In RISC OS 3 the AddTinyDir star command was introduced, which allows an icon for any file, folder or application to be added to the left-hand side of the icon bar. This provides functionality similar to that later embodied in the Mac OS X dock.

== History and evolution ==

=== Arthur ===

Appearance after a typical unmodified system boot

The icon bar first appeared in the Arthur operating system, in 1987. To the right was an Exit icon, which provided an exit to the command line (later to be replaced by the Task Manager). In keeping with the operating system as a whole, the icon bar reflected the multicolour appearance, being orange in colour

=== RISC OS 2 ===

Appearance after a typical unmodified system boot

RISC OS 2 in 1988 introduced the Task Manager and Display icons, with the Task Manager adopting Acorn's Archimedes logo.

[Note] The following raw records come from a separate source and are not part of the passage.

(** End to end, a client that keeps up gets one binary message for every text
    or binary message of a healthy upstream connection, in order, with the
    payload unchanged or compressed as configured. *)
Theorem fanout_delivers {Error : Set} (cc : Error) (uri : string) (options : Subscriber.SubscriberOptions)
    (es : list Subscriber.listen_event) (deadline : Z) (compressed : bool) (receivers : Z)
    (ms ms' : Metrics) :
  Subscriber.healthy (Error := Error) options es deadline ->
  let handled := (Subscriber.listen cc uri options es deadline ms).1.1 in
  let inputs := (fun d => Registry.Received (broadcast compressed receivers d) true) <$> handled in
  (Registry.subscribe inputs ms').1.1 =
    (fun d => Binary (if compressed then compress d else d)) <$> omap Subscriber.payload es.
Proof.
  intros Hh handled inputs. unfold Registry.subscribe.
  pose proof (Registry.subscribe_loop_spec inputs (increment new_connections 1 ms')) as H.
  destruct (Registry.subscribe_loop inputs _) as [[sent ms1] ended]. destruct H as (-> & _). cbn [fst].
  destruct (Subscriber.listen_healthy cc uri options es deadline ms Hh) as [Hl _].
  subst inputs handled. rewrite Hl. generalize (omap Subscriber.payload es) as ds.
  induction ds as [|d ds IH]; [done|]. rewrite !fmap_cons. cbn [Registry.until_end]. by rewrite IH.
Qed.

End Fanout.

Lemma fanout_delivers_witness :
  (Registry.subscribe ((fun d => Registry.Received (broadcast id false 3 d) true) <$>
      (Subscriber.listen tt "ws://up" Subscriber.SubscriberOptions_default
        [Subscriber.Incoming (Ok (Text [1; 2])) 10; Subscriber.DeadlineTick 20;
         Subscriber.Incoming (Ok (Pong [])) 30; Subscriber.Incoming (Ok (Binary [3])) 40]
        5000 Metrics_default).1.1) Metrics_default).1.1 = [Binary [1; 2]; Binary [3]].
Proof.
  apply (fanout_delivers id tt "ws://up" Subscriber.SubscriberOptions_default
    [Subscriber.Incoming (Ok (Text [1; 2])) 10; Subscriber.DeadlineTick 20;
     Subscriber.Incoming (Ok (Pong [])) 30; Subscriber.Incoming (Ok (Binary [3])) 40]
    5000 false 3 Metrics_default Metrics_default).
  by vm_compute.
Defined.

(** A subscriber whose first connection attempt fails reports -1 upstream
    connections; one whose upstream closed in order reports 1. *)
Definition attempt_of (c : result unit unit) (es : list Subscriber.listen_event) : Subscriber.upstream_attempt unit :=
  {| Subscriber.connection := c; Subscriber.connected_at := 0; Subscriber.events := es |}.

Definition gauge (a : Subscriber.upstream_attempt unit) : Z :=
  (Subscriber.subscriber_run tt id (fun b => (Some 500, b)) "ws://up" Subscriber.SubscriberOptions_default
    [(a, false)] tt Metrics_default).2 upstream_connections.

(** The gauge of active upstream connections is wrong after a failed attempt
    to connect (it is -1 with no connection) and after an orderly close (it is 1
    with no connection). *)
Theorem gauge_inaccurate :
  gauge (attempt_of (Err tt) []) = -1 /\ gauge (attempt_of (Ok tt) [Subscriber.StreamEnd]) = 1.
Proof. split; by vm_compute. Qed.

End Fanout.
(** An attempt [a] that is the last of [t'] and that [t] did not have, or had in part. *)
Lemma extend_ok t t' a ms ms' data :
  task_inv t -> phase_of t <> Stopped -> uri t' = uri t -> options t' = options t ->
  past t' = attempts t ++ [a] ->
  let r := replay_of (uri t) (options t) (attempts t) (backoff_new (options t)) Metrics_default in
  let e := effect (uri t) (options t) a r.1.2 r.2 in
  (attempts t' = attempts t /\ (exists d, phase_of t' = Listening a d) \/
   attempts t' = attempts t ++ [a] /\ (phase_of t' = Sleeping \/ phase_of t' = Idle) /\
     how_ended (uri t) (options t) a <> None \/
   attempts t' = attempts t ++ [a] /\ phase_of t' = Stopped) ->
  (forall d, phase_of t' = Listening a d ->
    connection a = Ok tt /\ how_ended (uri t) (options t) a = None /\ d = deadline_of (options t) a) ->
  e.1.2 = backoff t' -> r.1.1 ++ e.1.1 = (replay t).1.1 ++ data ->
  omap payload (attempts t ≫= events) ++ omap payload (events a) = frames t ++ data ->
  (forall x, x <> upstream_connection_attempts -> ms' x - ms x = e.2 x - (replay t).2 x) ->
  step_ok t ms (t', data, ms').
Proof.
  intros [He Hl Hb Hf] Hs Hu Ho Hp r e Ha Hl' Hb' Hd Hfr Hm. specialize (He Hs).
  destruct (replay_extend t t' a Hu Ho Hp He) as [Hr Hfr']. fold r in Hr. fold e in Hr.
  split_and!; [|done|done|by rewrite Hfr', Hfr|intros x Hx; rewrite Hr; cbn; auto].
  split; rewrite ?Hu, ?Ho, ?Hr; try done.
  - intros Hn. destruct Ha as [[-> _]|[(-> & _ & Hx)|[_ Hx]]]; [done| |done]. apply Forall_app. by split; [|constructor].
  - intros a' d H. destruct Ha as [[_ [d' Hd']]|[(_ & [Hp'|Hp'] & _)|[_ Hp']]]; [|congruence..].
    rewrite H in Hd'. injection Hd' as -> ->. auto.
  - cbn. rewrite Hfr', Hfr, <- Hf. done.
Qed.

(** Outside a connection the attempts that have ended are all there is. *)
Lemma replay_idle t :
  (forall a d, phase_of t <> Listening a d) ->
  replay t = replay_of (uri t) (options t) (attempts t) (backoff_new (options t)) Metrics_default /\
  frames t = omap payload (attempts t ≫= events).
Proof.
  intros Hn. unfold replay, frames, past. destruct (phase_of t) eqn:E; try (by rewrite app_nil_r).
  by destruct (Hn a pong_deadline).
Qed.

Lemma connect_ok token c now t ms :
  task_inv t -> phase_of t = Connecting -> step_ok t ms (subscriber_step token (ConnectDone c now) t ms).
Proof.
  intros Hi Hp. destruct (replay_idle t) as [Hr Hf]; [by rewrite Hp|].
  pose proof (ti_backoff _ Hi) as Hb. unfold subscriber_step. rewrite Hp. destruct c as [[]|e].
  - cbn zeta. destruct (pong_timeout _ =? 0);
      (apply extend_ok with (a := attempt_now (Ok tt) now); rewrite <- ?Hr; try done; cbn;
       [by rewrite Hp|..]; rewrite ?Hb, ?Hf; eauto;
       try (intros x Hx; metrics_simpl; lia); try (by intros d [= <-])).
    unfold past. cbn. by rewrite app_nil_r.
  - destruct (subscription_error_spec (push (attempt_now (Err e) now) t)
      (increment upstream_connection_failures 1 ms)) as (p & Hpp & ->).
    apply extend_ok with (a := attempt_now (Err e) now); rewrite <- ?Hr; try done; cbn.
    + by rewrite Hp.
    + by rewrite idle_past.
    + right. left. done.
    + intros d ->. by destruct Hpp.
    + by rewrite Hb.
    + by rewrite Hf.
    + intros x Hx. metrics_simpl; lia.
Qed.

Lemma heard_ok token e a d t ms :
  task_inv t -> phase_of t = Listening a d -> step_ok t ms (subscriber_step token (Heard e) t ms).
Proof.
  intros Hi Hp. destruct (ti_listening _ Hi a d Hp) as (Hc & Ho & Hd).
  pose proof (ti_backoff _ Hi) as Hb.
  assert (Hns : phase_of t <> Stopped) by by rewrite Hp.
  destruct (replay_extend t t a) as [Hr Hf]; [done|done|by unfold past; rewrite Hp|by apply ti_ended|].
  set (r := replay_of (uri t) (options t) (attempts t) (backoff_new (options t)) Metrics_default) in *.
  pose proof (effect_hear (uri t) (options t) e a r.1.2 r.2 Hc Ho) as He. rewrite <- Hd in He.
  pose proof (listen_shift (uri t) (options t) [e] d ms (effect (uri t) (options t) a r.1.2 r.2).2) as Hs.
  pose proof (listen_one (uri t) (options t) e d ms) as Hdata.
  assert (Hfr : forall data, data = option_list (payload e) ->
    omap payload (attempts t ≫= events) ++ omap payload (events (hear e a)) = frames t ++ data).
  { intros data ->. rewrite Hf, <- app_assoc. cbn [hear events]. rewrite omap_app. do 2 f_equal. }
  unfold subscriber_step. rewrite Hp. cbn zeta in He, Hs.
  destruct (listen _ _ _ [e] d ms) as [[data ms1] ended].
  destruct (listen _ _ _ [e] d (effect _ _ a _ _).2) as [[h ms2] ended'].
  cbn [fst snd] in Hs, Hdata. destruct Hs as (<- & <- & Hm). destruct He as [Ho' He].
  rewrite Hr in Hb. cbn in Hb.
  destruct ended as [[[]|x]|].
  - apply extend_ok with (a := hear e a); fold r; try done; rewrite ?He, ?Hr; cbn; try done.
    + by rewrite idle_past by auto.
    + right. left. rewrite Ho'. auto.
    + by rewrite app_assoc.
    + by apply Hfr.
  - destruct (subscription_error_spec (push (hear e a) t) ms1) as (p & Hpp & ->).
    apply extend_ok with (a := hear e a); fold r; try done; rewrite ?He, ?Hr; cbn; try done.
    + by rewrite idle_past.
    + right. left. by rewrite Ho'.
    + intros d' ->. by destruct Hpp.
    + by rewrite Hb.
    + by rewrite app_assoc.
    + by apply Hfr.
    + intros y Hy. specialize (Hm y). metrics_simpl; lia.
  - apply extend_ok with (a := hear e a); fold r; try done; rewrite ?He, ?Hr; cbn; try done.
    + left. eauto.
    + intros d' [= <-]. split_and!; try done. unfold deadline_of, hear in *. cbn. by rewrite foldl_snoc, <- Hd.
    + by rewrite app_assoc.
    + by apply Hfr.
Qed.
(** The span metrics exist exactly when both tracing and metrics are enabled: with
    [--metrics] alone the processor is not installed. *)
Lemma span_metrics_need_both (args : Args) (s : Subscriber) :
  init_tracing args = Ok s ->
  (exists p, pipeline s = Some p /\ span_metrics p = true) <->
  arg_tracing args = true /\ arg_metrics args = true.
Proof.
  unfold init_tracing, trace_pipeline. destruct (log_writer args); [|done].
  destruct (arg_tracing args); [destruct (exporter_build _); [|done]|];
    (destruct set_global_default; [|done]); intros [= <-]; cbn.
  - split; [intros (p & [= <-] & ?); done|]. intros [_ ?]. eauto.
  - split; [by intros (p & ? & _)|]. by intros [? _].
Qed.

End InitTracing.

(** ** Version information *)

Record VersionInfo : Set := { vi_version : string; vi_build_timestamp : string; vi_git_sha : string }.

(** The gauge that is set: its name, its labels and its value. *)
Definition register_version_metrics (self : VersionInfo) : string * list (string * string) * Z :=
  ("builder_info",
   [("version", vi_version self); ("build_timestamp", vi_build_timestamp self);
    ("git_sha", vi_git_sha self)], 1).

(** build.rs: the first 8 bytes of the commit, [&sha[0..8]], which panics on a
    shorter one; [var] is the variable that vergen sets. *)
Fixpoint string_take (n : nat) (s : string) : option string :=
  match n, s with
  | O, _ => Some EmptyString
  | S n, String a s => String a <$> string_take n s
  | S _, EmptyString => None
  end.

Definition build_main {E} (emitted : result unit E) (var : result string E)
  : outcome (result string E) :=
  match emitted with
  | Err e => Returned (Err e)
  | Ok _ =>
      match var with
      | Err e => Returned (Err e)
      | Ok sha =>
          match string_take 8 sha with
          | Some sha_short => Returned (Ok ("cargo:rustc-env=VERGEN_GIT_SHA_SHORT=" ++ sha_short)%string)
          | None => Panicked "byte index 8 is out of bounds"
          end
      end
  end.

(** ** Concrete spans *)
Module TracingExamples.
Import Demo ServerExamples.

#[local] Instance builder_api : EngineApiExt unit := RpcClient_EngineApiExt builder.
#[local] Instance builder_laws : BuilderClient unit := RpcClient_BuilderClient builder eq_refl.
#[local] Instance builder_spans : ClientSpans unit := RpcClient_ClientSpans builder.

Definition get := server_get_payload (T := unit) (server false) [] 11 V3.

Lemma deltas_reach_histograms_witness :
  every get (fun t o =>
    let span := handler_span print_i64 V3 0 1 StatusUnset [("payload_id", "0xb")] t in
    match o with
    | Panicked _ => True
    | Returned _ =>
        (samples "block_building_gas_delta" span = [] /\ chose_builder ∉ t) \/
        exists b l, samples "block_building_gas_delta" span =
          [Number_sample (f64_of_i64 (gas_delta b l))]
    end).
Proof.
  eapply every_mono; [|apply (deltas_reach_histograms (server false) eq_refl print_i64 [] 11 V3 0 1
    StatusUnset [("payload_id", "0xb")]); reflexivity].
  intros t [o|m]; cbn zeta; [|done].
  intros [(H1 & _ & H2)|(r & b & l & _ & _ & _ & H & _)]; [by left|right; eauto].
Defined.

(** The builder used 21000 gas less than the L2 node. *)
Definition less_gas_env : env Reply Obs (Shared (T := unit)) :=
  {| respond := fun _ c =>
       match c as c return Reply c with
       | (src, Req_getPayloadV3 _) =>
           match envelope (match src with L2 => 63000 | Builder => 42000 end) 201 [] with
           | EnvelopeV3 p => Ok p
           | EnvelopeV4 _ => Err (ClientOther "unreachable")
           end
       | c => reply c
       end;
     interfere := fun _ s => s |}.

Example less_gas :
  samples "block_building_gas_delta"
    (handler_span print_i64 V3 0 5 StatusOk [] (run_trace less_gas_env get (after_fcu (server false)))) =
  [Number_sample {| negative := true; magnitude := F64 21000 0 |}].
Proof. by vm_compute. Qed.

Example short_sha :
  build_main (E := string) (Ok tt) (Ok "0123456789abcdef") =
    Returned (Ok "cargo:rustc-env=VERGEN_GIT_SHA_SHORT=01234567") /\
  build_main (E := string) (Ok tt) (Ok "0123") = Panicked "byte index 8 is out of bounds".
Proof. done. Qed.

End TracingExamples.
(* ===== verification/Main.v ===== *)
(** * The rollup-boost program

    crates/rollup-boost/src/bin/main.rs, the whole of [RollupBoostServiceArgs::run]
    (cli.rs) over the parts that [Launch] models, and metrics.rs: the Prometheus
    recorder and its HTTP server.  The theorems say what holds of the program once
    it serves, and when it starts at all. *)
From S2P Require Import Prelude Async Payload PayloadTrace RpcClient F64 Selection Probe.
From S2P Require Import DebugApi FlashblockBuilder FlashblocksService Server ServerProps.
From S2P Require Import HealthCheck FlashblocksWs Proxy Net Launch Tracing.

Local Open Scope Z_scope.

(** ** The metrics server *)

Record HttpReply : Set := { reply_status : Z; content_type : option string; reply_body : string }.

(** The service function of [init_metrics_server]; [rendered] is what the recorder
    renders at that moment. *)
Definition metrics_response (path rendered : string) : HttpReply :=
  if String.eqb path "/metrics" then
    {| reply_status := 200; content_type := Some "text/plain"; reply_body := rendered |}
  else {| reply_status := 404; content_type := None; reply_body := "" |}.

Definition serve_connection (requests : list (string * string)) : list HttpReply :=
  map (fun r => metrics_response r.1 r.2) requests.

(** [init_metrics_server] on a finite run of accepted connections, each with the
    requests that arrive on it; an error of [accept] is logged and skipped. *)
Fixpoint metrics_accept_loop {E} (accepts : list (result (list (string * string)) E))
  : list (list HttpReply) :=
  match accepts with
  | [] => []
  | Ok requests :: rest => serve_connection requests :: metrics_accept_loop rest
  | Err _ :: rest => metrics_accept_loop rest
  end.

Definition init_metrics_server {E} (bound : result unit E)
    (accepts : list (result (list (string * string)) E)) : result (list (list HttpReply)) E :=
  match bound with Ok _ => Ok (metrics_accept_loop accepts) | Err e => Err e end.

(** Every accepted connection is served, whatever errors happen in between. *)
Lemma metrics_server_survives {E} (accepts : list (result (list (string * string)) E)) :
  init_metrics_server (Ok tt) accepts =
    Ok (map serve_connection
          (omap (fun a => match a with Ok rs => Some rs | Err _ => None end) accepts)).
Proof. cbn. f_equal. induction accepts as [|[rs|e] l IH]; cbn; [done|by rewrite IH|done]. Qed.

Section Main.
Context {ET : EngineTypes} (payload_id_optimism : B256 -> OpPayloadAttributes -> Z -> PayloadId).
Context {JwtSecret : Set} (JwtSecret_from_file : string -> result JwtSecret JwtError)
  (transport_build : string -> JwtSecret -> Z -> result unit JsonrpseeError)
  (bind_addr : IpAddr * Z -> result unit IoError).
(** The rest of the outside world: installing the recorder, binding the address of the
    metrics server, binding an address given as text, the signal handlers, and what
    [init_tracing] uses. *)
Context (recorder_install : result unit string) (metrics_bind : IpAddr * Z -> result unit IoError)
  (listen : string -> result unit IoError)
  (signal_handlers : result unit IoError)
  (CARGO_PKG_NAME CARGO_PKG_VERSION : string)
  (open_append : string -> result unit IoError) (exporter_build : string -> result unit string)
  (set_global_default : result unit string).

Abbreviation Args := (RollupBoostServiceArgs (JwtSecret := JwtSecret)).

(** The task that [init_metrics] spawns: the address, and what the task gets when it
    binds it. *)
Record MetricsTask : Set := {
  metrics_addr : IpAddr * Z;
  metrics_bound : result unit IoError
}.

(** [init_metrics]: the task that is spawned, if any.  Nothing waits for the task, so
    its error, if it cannot bind the address, is lost. *)
Definition init_metrics (args : Args) : result (option MetricsTask) Report :=
  if arg_metrics args then
    match recorder_install with
    | Err m => Err (Report_msg m)
    | Ok _ =>
        match parse_socket_addr (host_port (metrics_host args) (metrics_port args)) with
        | Some addr => Ok (Some {| metrics_addr := addr; metrics_bound := metrics_bind addr |})
        | None => Err Report_addr_parse
        end
    end
  else Ok None.

(** What the task answers on the connections that arrive, if it serves. *)
Definition metrics_replies (t : option MetricsTask)
    (accepts : list (result (list (string * string)) IoError)) : option (list (list HttpReply)) :=
  match t with
  | Some t => match init_metrics_server (metrics_bound t) accepts with Ok l => Some l | Err _ => None end
  | None => None
  end.

(** ** [RollupBoostServiceArgs::run] *)

Record Running : Type := {
  run_service : Service (JwtSecret := JwtSecret);
  run_metrics : option MetricsTask;
  run_rpc_addr : IpAddr * Z
}.

(** From the first line up to the [select!]. *)
Definition service_run (args : Args) (gauge : option f64) : result Running Report :=
  match init_metrics args with
  | Err e => Err e
  | Ok metrics_task =>
      let debug_addr := host_port (debug_host args) (debug_server_port args) in
      match service_args_run JwtSecret_from_file transport_build bind_addr (lib args) gauge
              (listen debug_addr) with
      | Err e => Err e
      | Ok sv =>
          match parse_socket_addr (host_port (rpc_host args) (rpc_port args)) with
          | None => Err Report_addr_parse
          | Some addr =>
              match bind_addr addr with
              | Err e => Err (Report_io e)
              | Ok _ =>
                  match signal_handlers with
                  | Err e => Err (Report_io e)
                  | Ok _ => Ok {| run_service := sv; run_metrics := metrics_task;
                                  run_rpc_addr := addr |}
                  end
              end
          end
      end
  end.

(** The [select!] at the end: what happened first, and whether the server is told
    to stop. *)
Inductive exit_event : Set := ServerStopped | HealthCheckStopped | Sigint | Sigterm.

Definition run_exit (e : exit_event) : bool :=
  match e with ServerStopped | HealthCheckStopped => false | Sigint | Sigterm => true end.

(** ** [main] *)

Definition main (args : Args) (gauge : option f64) : result (Subscriber * Running) Report :=
  match init_tracing CARGO_PKG_NAME CARGO_PKG_VERSION open_append exporter_build set_global_default args with
  | Err e => Err e
  | Ok s => match service_run args gauge with Ok r => Ok (s, r) | Err e => Err e end
  end.

(** What [init_metrics] leaves behind, once it has succeeded. *)
Lemma init_metrics_spec (args : Args) t :
  init_metrics args = Ok t ->
  let addr := parse_socket_addr (host_port (metrics_host args) (metrics_port args)) in
  metrics_addr <$> t = (if arg_metrics args then addr else None) /\
  (is_Some t <-> arg_metrics args = true) /\
  forall accepts l, metrics_replies t accepts = Some l <->
    arg_metrics args = true /\ (exists a, addr = Some a /\ metrics_bind a = Ok tt) /\
    l = map serve_connection (omap (fun a => match a with Ok rs => Some rs | Err _ => None end) accepts).
Proof.
  unfold init_metrics. destruct (arg_metrics args); [|intros [= <-]; split_and!; [done|by split; [intros []|]|]].
  2: { intros accepts l. cbn. naive_solver. }
  destruct recorder_install; [|done].
  destruct (parse_socket_addr _) as [a|]; [|done]. intros [= <-]. split_and!; [done|done|].
  intros accepts l. unfold metrics_replies. cbn [metrics_bound].
  destruct (metrics_bind a) as [[]|e] eqn:Hb.
  - rewrite metrics_server_survives. naive_solver.
  - cbn. split; [done|]. intros (_ & (a' & [= <-] & Ha) & _). congruence.
Qed.

(** C14: once the program serves, it serves on the configured address; a metrics server
    was started for its configured address exactly when metrics are enabled, and it
    answers every connection it accepts exactly if it could bind that address, a
    failure of which nothing reports; spans feed the histograms exactly when tracing and
    metrics are enabled; and everything holds that the theorems about the server assume:
    its L2 clients talk to the L2 node, its builder client keeps the contract of a
    builder client, it starts healthy in the configured mode, which the gauge shows, and
    with flashblocks both tasks that feed the service run. *)
Theorem main_serves (args : Args) (gauge : option f64) (s : Subscriber) (r : Running) :
  main args gauge = Ok (s, r) ->
  let addr := parse_socket_addr (host_port (metrics_host args) (metrics_port args)) in
  parse_socket_addr (host_port (rpc_host args) (rpc_port args)) = Some (run_rpc_addr r) /\
  metrics_addr <$> run_metrics r = (if arg_metrics args then addr else None) /\
  (is_Some (run_metrics r) <-> arg_metrics args = true) /\
  (forall accepts l, metrics_replies (run_metrics r) accepts = Some l <->
    arg_metrics args = true /\ (exists a, addr = Some a /\ metrics_bind a = Ok tt) /\
    l = map serve_connection (omap (fun a => match a with Ok rs => Some rs | Err _ => None end) accepts)) /\
  ((exists p, pipeline s = Some p /\ span_metrics p = true) <->
   arg_tracing args = true /\ arg_metrics args = true) /\
  service_ready payload_id_optimism (lib args) (run_service r).
Proof.
  unfold main. destruct (init_tracing _ _ _ _ _ _) as [s'|] eqn:Ht; [|done].
  unfold service_run. destruct (init_metrics args) as [ma|] eqn:Hm; [|done].
  destruct (service_args_run _ _ _ _ _ _) as [sv|] eqn:Hsv; [|done].
  destruct (parse_socket_addr (host_port (rpc_host args) (rpc_port args))) as [addr|]; [|done].
  destruct (bind_addr addr); [|done]. destruct signal_handlers; [|done]. intros [= <- <-]. cbn.
  destruct (init_metrics_spec args ma Hm) as (H1 & H2 & H3).
  split_and!; [done|exact H1|exact H2|exact H3|by eapply span_metrics_need_both|].
  by eapply started_service_wired.
Qed.

(** ** When the program starts *)

(** The text of an IPv4 address. *)
Definition v4_host (host : string) : Prop :=
  exists a b c d, is_octet a /\ is_octet b /\ is_octet c /\ is_octet d /\
    host = show_ip (IPv4 a b c d).

Lemma v4_host_port host port :
  v4_host host -> 0 <= port <= 65535 -> is_Some (parse_socket_addr (host_port host port)).
Proof.
  intros (a & b & c & d & Ha & Hb & Hc & Hd & ->) Hp. rewrite parse_host_port_v4 by done. eauto.
Qed.

Lemma v4_host_ip host : v4_host host -> is_Some (parse_ip host).
Proof. intros (a & b & c & d & Ha & Hb & Hc & Hd & ->). rewrite parse_show_v4 by done. eauto. Qed.

(** The outside world grants everything. *)
Record obliging : Prop := {
  ob_transport u k t : transport_build u k t = Ok tt;
  ob_bind a : bind_addr a = Ok tt;
  ob_listen a : listen a = Ok tt;
  ob_recorder : recorder_install = Ok tt;
  ob_signals : signal_handlers = Ok tt;
  ob_open p : open_append p = Ok tt;
  ob_exporter u : exporter_build u = Ok tt;
  ob_default : set_global_default = Ok tt
}.

(** C15: with secrets on the command line and IPv4 hosts, nothing but the outside world
    keeps the program from serving, for every combination of the other arguments. *)
Theorem main_starts (args : Args) (gauge : option f64) :
  obliging ->
  is_Some (p_jwt_token (l2_args (lib args))) -> is_Some (p_jwt_token (builder_args (lib args))) ->
  v4_host (rpc_host args) -> v4_host (metrics_host args) ->
  v4_host (Config.flashblocks_host (flashblocks_args (lib args))) ->
  0 <= rpc_port args <= 65535 -> 0 <= metrics_port args <= 65535 ->
  exists s r, main args gauge = Ok (s, r).
Proof.
  intros Hw [kl Hkl] [kb Hkb] Hrh Hmh Hfh Hrp Hmp.
  destruct (v4_host_port _ _ Hrh Hrp) as [ra Hra], (v4_host_port _ _ Hmh Hmp) as [ma Hma].
  destruct (v4_host_ip _ Hfh) as [fa Hfa].
  assert (exists s, init_tracing CARGO_PKG_NAME CARGO_PKG_VERSION open_append exporter_build
    set_global_default args = Ok s) as [s Hs].
  { unfold init_tracing, log_writer, trace_pipeline. rewrite (ob_default Hw).
    destruct (log_file args); [rewrite (ob_open Hw)|];
      (destruct (arg_tracing args); [rewrite (ob_exporter Hw)|]); eauto. }
  assert (exists sv, service_args_run JwtSecret_from_file transport_build bind_addr (lib args) gauge
    (listen (host_port (debug_host args) (debug_server_port args))) = Ok sv) as [sv Hsv].
  { apply (service_args_run_starts _ _ _ _ _ _ kl kb fa); try done; apply Hw. }
  unfold main, service_run, init_metrics. rewrite Hs, Hsv, Hra, (ob_bind Hw), (ob_signals Hw).
  destruct (arg_metrics args); [rewrite (ob_recorder Hw), Hma|]; eauto.
Qed.

End Main.

(** ** A concrete start *)
Module MainExamples.
Import Demo LaunchExamples.

(** Flashblocks, metrics and tracing enabled, everything else as it is by default. *)
Definition service_args : RollupBoostServiceArgs (JwtSecret := Z) :=
  let d := ServiceArgs_default (LaunchExamples.args true) in
  {| lib := lib d; rpc_host := rpc_host d; rpc_port := rpc_port d; arg_tracing := true;
     arg_metrics := true; metrics_host := metrics_host d; metrics_port := metrics_port d;
     otlp_endpoint := otlp_endpoint d; log_level := log_level d; log_format := log_format d;
     log_file := log_file d; debug_host := debug_host d; debug_server_port := debug_server_port d |}.

Definition demo_main_with (metrics_bind : IpAddr * Z -> result unit string)
    (a : RollupBoostServiceArgs (JwtSecret := Z)) :=
  main (ET := types) (fun _ => Err "no file"%string) (fun _ _ _ => Ok tt) (fun _ => Ok tt) (Ok tt)
    metrics_bind (fun _ => Ok tt) (Ok tt) "rollup-boost" "0.1.0" (fun _ => Ok tt) (fun _ => Ok tt) (Ok tt) a None.

Definition demo_main := demo_main_with (fun _ => Ok tt).

Lemma main_serves_witness :
  match demo_main service_args with
  | Ok (s, r) => metrics_addr <$> run_metrics r = Some (IPv4 127 0 0 1, 9090) /\
      service_ready (fun h _ _ => h) (lib service_args) (run_service r)
  | Err _ => False
  end.
Proof.
  destruct (demo_main service_args) as [[s r]|e] eqn:H; [|vm_compute in H; discriminate H].
  destruct (main_serves (fun h _ _ => h) _ _ _ _ _ _ _ _ _ _ _ _ _ _ _ _ H) as (_ & H2 & _ & _ & _ & H5).
  split; [rewrite H2; vm_compute; reflexivity|exact H5].
Defined.

Lemma main_starts_witness : exists s r, demo_main service_args = Ok (s, r).
Proof.
  apply main_starts; try (exists 127, 0, 0, 1; vm_compute; repeat split; discriminate).
  - by split.
  - by exists 7.
  - by exists 7.
  - vm_compute. split; discriminate.
  - vm_compute. split; discriminate.
Defined.

(** The address of the metrics server is taken: the program serves without metrics. *)
Example metrics_silently_missing :
  match demo_main_with (fun _ => Err "address in use"%string) service_args with
  | Ok (s, r) => metrics_replies (run_metrics r) [] = None
  | Err _ => False
  end.
Proof. vm_compute. reflexivity. Qed.

(** An RPC host that is a name stops the program, after the health checker, the
    debug server and the flashblocks tasks have been started. *)
Example localhost_rejected :
  match demo_main
    {| lib := LaunchExamples.args true; rpc_host := "localhost"; rpc_port := 8081;
       arg_tracing := false; arg_metrics := false; metrics_host := "127.0.0.1"; metrics_port := 9090;
       otlp_endpoint := ""; log_level := INFO; log_format := Text; log_file := None;
       debug_host := "127.0.0.1"; debug_server_port := 5555 |} with
  | Err e => e = Report_addr_parse
  | Ok _ => False
  end.
Proof. vm_compute. reflexivity. Qed.

End MainExamples.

The colour scheme was also revised and a suite of applications supplied on floppy disk. Amongst these was one called TinyDirs, which allowed users to dock applications and directories on the icon bar for convenient access.

=== RISC OS 3 ===

Appearance after a typical unmodified system boot

RISC OS 3 in 1991 introduced the Apps icon to the left and replaced the Task Managers Archimedes logo with the Acorn nut. Apps provided access to the ROM based applications and the functionality of TinyDirs was replaced by the OS command AddTinyDir. The Shift-F12 keyboard shortcut and icon grouping were also added, with the intention of simplifying the finding of desired icons.
The whole of RISC OS, including the icon bar, was given a facelift in 1993 including replacement of the flat grey colour with a textured wallpaper. This was referred to as the 3D "Look and Feel".
In 1994, this 3D look was provided as standard with the release of RISC OS 3.5 on the series.
The "nested Wimp" introduced in 1998 (as a soft load for existing machines) added the feature to temporarily bring the icon bar to the front of the window stack by moving the pointer to the bottom of the screen (previously this required Shift-F12 on the keyboard).

=== RISC OS 4 ===

Appearance after launching a number of devices and applications

RISC OS 4 in 1999 introduced the facility for iconised windows to be sent to the icon bar rather than the Pinboard. The facelift introduced in RISC OS 3.5 was also incorporated directly into the OS, as well as the method of popping the icon bar to the front. The Task Manager icon was again replaced, this time with the RISC OS 4 cube logo used by . Later versions of RISC OS 4 replaced the Task Managers cube with the cogwheel, designed by Richard Hallas.

=== RISC OS 5 ===

Appearance after a typical unmodified system boot
Appearance after launching a number of devices and applications

RISC OS 5 in 2002 introduced further changes in icon design, including the Iyonix 'blue jellybean' Task Manager icon, again designed by Richard Hallas.

=== RISC OS 6 ===
RISC OS 6 in 2006 introduced the number 6 in the centre of the Task Managers cogwheel icon. Where appropriate, Adjust (right mouse button) clicks perform consistent operations such as loading the configuration choices for parts of the system.